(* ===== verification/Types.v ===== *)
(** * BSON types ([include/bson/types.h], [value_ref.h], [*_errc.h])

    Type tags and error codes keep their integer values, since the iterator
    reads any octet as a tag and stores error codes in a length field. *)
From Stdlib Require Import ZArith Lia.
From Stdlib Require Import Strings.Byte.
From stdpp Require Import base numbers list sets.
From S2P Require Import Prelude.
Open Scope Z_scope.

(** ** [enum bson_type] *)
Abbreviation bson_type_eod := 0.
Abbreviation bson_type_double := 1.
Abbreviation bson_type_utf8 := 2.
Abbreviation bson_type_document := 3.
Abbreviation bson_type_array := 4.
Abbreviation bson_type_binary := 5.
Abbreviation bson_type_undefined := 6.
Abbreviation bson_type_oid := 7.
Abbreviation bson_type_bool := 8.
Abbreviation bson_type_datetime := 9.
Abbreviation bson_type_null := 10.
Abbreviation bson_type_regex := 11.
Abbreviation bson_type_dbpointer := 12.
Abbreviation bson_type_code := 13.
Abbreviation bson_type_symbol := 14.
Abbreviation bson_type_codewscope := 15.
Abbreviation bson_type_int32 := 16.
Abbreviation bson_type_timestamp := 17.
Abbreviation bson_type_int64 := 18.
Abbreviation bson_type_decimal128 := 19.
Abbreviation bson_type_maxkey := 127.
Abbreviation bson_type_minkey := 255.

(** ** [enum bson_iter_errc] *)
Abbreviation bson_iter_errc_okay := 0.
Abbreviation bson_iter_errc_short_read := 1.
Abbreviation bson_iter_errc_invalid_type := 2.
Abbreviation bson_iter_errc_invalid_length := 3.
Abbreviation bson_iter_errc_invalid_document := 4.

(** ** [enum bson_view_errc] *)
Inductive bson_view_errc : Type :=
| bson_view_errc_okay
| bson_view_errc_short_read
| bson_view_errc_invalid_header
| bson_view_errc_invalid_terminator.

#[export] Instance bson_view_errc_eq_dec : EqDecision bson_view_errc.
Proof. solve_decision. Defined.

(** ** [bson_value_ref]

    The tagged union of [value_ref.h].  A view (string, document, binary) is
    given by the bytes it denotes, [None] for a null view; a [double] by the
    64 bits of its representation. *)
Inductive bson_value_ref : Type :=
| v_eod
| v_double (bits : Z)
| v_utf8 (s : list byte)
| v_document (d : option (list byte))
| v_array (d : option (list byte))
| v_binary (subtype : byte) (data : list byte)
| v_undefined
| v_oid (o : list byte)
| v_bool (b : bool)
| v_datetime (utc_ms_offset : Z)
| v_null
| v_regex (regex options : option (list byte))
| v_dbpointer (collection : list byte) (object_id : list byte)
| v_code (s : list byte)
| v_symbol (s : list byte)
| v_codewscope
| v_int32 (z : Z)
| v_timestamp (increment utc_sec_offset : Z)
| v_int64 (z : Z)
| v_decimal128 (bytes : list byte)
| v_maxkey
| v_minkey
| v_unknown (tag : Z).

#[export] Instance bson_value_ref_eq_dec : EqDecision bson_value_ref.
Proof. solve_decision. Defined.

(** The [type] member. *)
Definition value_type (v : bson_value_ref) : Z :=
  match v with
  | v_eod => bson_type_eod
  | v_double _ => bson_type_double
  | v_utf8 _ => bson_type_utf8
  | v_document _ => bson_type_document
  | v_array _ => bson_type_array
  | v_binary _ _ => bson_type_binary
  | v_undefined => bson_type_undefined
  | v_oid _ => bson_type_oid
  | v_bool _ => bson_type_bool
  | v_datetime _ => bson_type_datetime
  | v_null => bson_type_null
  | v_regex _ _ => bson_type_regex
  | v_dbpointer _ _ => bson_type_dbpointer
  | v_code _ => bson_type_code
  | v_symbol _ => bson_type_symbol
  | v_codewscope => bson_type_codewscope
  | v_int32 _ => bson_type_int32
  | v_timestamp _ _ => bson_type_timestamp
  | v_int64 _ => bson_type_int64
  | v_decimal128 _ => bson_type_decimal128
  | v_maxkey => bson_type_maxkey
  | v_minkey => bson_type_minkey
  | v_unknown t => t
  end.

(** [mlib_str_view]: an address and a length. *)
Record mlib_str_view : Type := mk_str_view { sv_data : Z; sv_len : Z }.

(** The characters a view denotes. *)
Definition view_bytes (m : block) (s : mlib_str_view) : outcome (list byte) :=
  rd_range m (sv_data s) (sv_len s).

◇ ◇ ◇

### [TASK DIRECTIONS]
The output should restate the data exactly, with no line missing.

### [SOLUTION TO THIS PROBLEM]
(* ===== verification/Types.v ===== *)
(** * BSON types ([include/bson/types.h], [value_ref.h], [*_errc.h])

    Type tags and error codes keep their integer values, since the iterator
    reads any octet as a tag and stores error codes in a length field. *)
From Stdlib Require Import ZArith Lia.
From Stdlib Require Import Strings.Byte.
From stdpp Require Import base numbers list sets.
From S2P Require Import Prelude.
Open Scope Z_scope.

(** ** [enum bson_type] *)
Abbreviation bson_type_eod := 0.
Abbreviation bson_type_double := 1.
Abbreviation bson_type_utf8 := 2.
Abbreviation bson_type_document := 3.
Abbreviation bson_type_array := 4.
Abbreviation bson_type_binary := 5.
Abbreviation bson_type_undefined := 6.
Abbreviation bson_type_oid := 7.
Abbreviation bson_type_bool := 8.
Abbreviation bson_type_datetime := 9.
Abbreviation bson_type_null := 10.
Abbreviation bson_type_regex := 11.
Abbreviation bson_type_dbpointer := 12.
Abbreviation bson_type_code := 13.
Abbreviation bson_type_symbol := 14.
Abbreviation bson_type_codewscope := 15.
Abbreviation bson_type_int32 := 16.
Abbreviation bson_type_timestamp := 17.
Abbreviation bson_type_int64 := 18.
Abbreviation bson_type_decimal128 := 19.
Abbreviation bson_type_maxkey := 127.
Abbreviation bson_type_minkey := 255.

(** ** [enum bson_iter_errc] *)
Abbreviation bson_iter_errc_okay := 0.
Abbreviation bson_iter_errc_short_read := 1.
Abbreviation bson_iter_errc_invalid_type := 2.
Abbreviation bson_iter_errc_invalid_length := 3.
Abbreviation bson_iter_errc_invalid_document := 4.

(** ** [enum bson_view_errc] *)
Inductive bson_view_errc : Type :=
| bson_view_errc_okay
| bson_view_errc_short_read
| bson_view_errc_invalid_header
| bson_view_errc_invalid_terminator.

#[export] Instance bson_view_errc_eq_dec : EqDecision bson_view_errc.
Proof. solve_decision. Defined.

(** ** [bson_value_ref]

    The tagged union of [value_ref.h].  A view (string, document, binary) is
    given by the bytes it denotes, [None] for a null view; a [double] by the
    64 bits of its representation. *)
Inductive bson_value_ref : Type :=
| v_eod
| v_double (bits : Z)
| v_utf8 (s : list byte)
| v_document (d : option (list byte))
| v_array (d : option (list byte))
| v_binary (subtype : byte) (data : list byte)
| v_undefined
| v_oid (o : list byte)
| v_bool (b : bool)
| v_datetime (utc_ms_offset : Z)
| v_null
| v_regex (regex options : option (list byte))
| v_dbpointer (collection : list byte) (object_id : list byte)
| v_code (s : list byte)
| v_symbol (s : list byte)
| v_codewscope
| v_int32 (z : Z)
| v_timestamp (increment utc_sec_offset : Z)
| v_int64 (z : Z)
| v_decimal128 (bytes : list byte)
| v_maxkey
| v_minkey
| v_unknown (tag : Z).

#[export] Instance bson_value_ref_eq_dec : EqDecision bson_value_ref.
Proof. solve_decision. Defined.

(** The [type] member. *)
Definition value_type (v : bson_value_ref) : Z :=
  match v with
  | v_eod => bson_type_eod
  | v_double _ => bson_type_double
  | v_utf8 _ => bson_type_utf8
  | v_document _ => bson_type_document
  | v_array _ => bson_type_array
  | v_binary _ _ => bson_type_binary
  | v_undefined => bson_type_undefined
  | v_oid _ => bson_type_oid
  | v_bool _ => bson_type_bool
  | v_datetime _ => bson_type_datetime
  | v_null => bson_type_null
  | v_regex _ _ => bson_type_regex
  | v_dbpointer _ _ => bson_type_dbpointer
  | v_code _ => bson_type_code
  | v_symbol _ => bson_type_symbol
  | v_codewscope => bson_type_codewscope
  | v_int32 _ => bson_type_int32
  | v_timestamp _ _ => bson_type_timestamp
  | v_int64 _ => bson_type_int64
  | v_decimal128 _ => bson_type_decimal128
  | v_maxkey => bson_type_maxkey
  | v_minkey => bson_type_minkey
  | v_unknown t => t
  end.

(** [mlib_str_view]: an address and a length. *)
Record mlib_str_view : Type := mk_str_view { sv_data : Z; sv_len : Z }.

(** The characters a view denotes. *)
Definition view_bytes (m : block) (s : mlib_str_view) : outcome (list byte) :=
  rd_range m (sv_data s) (sv_len s).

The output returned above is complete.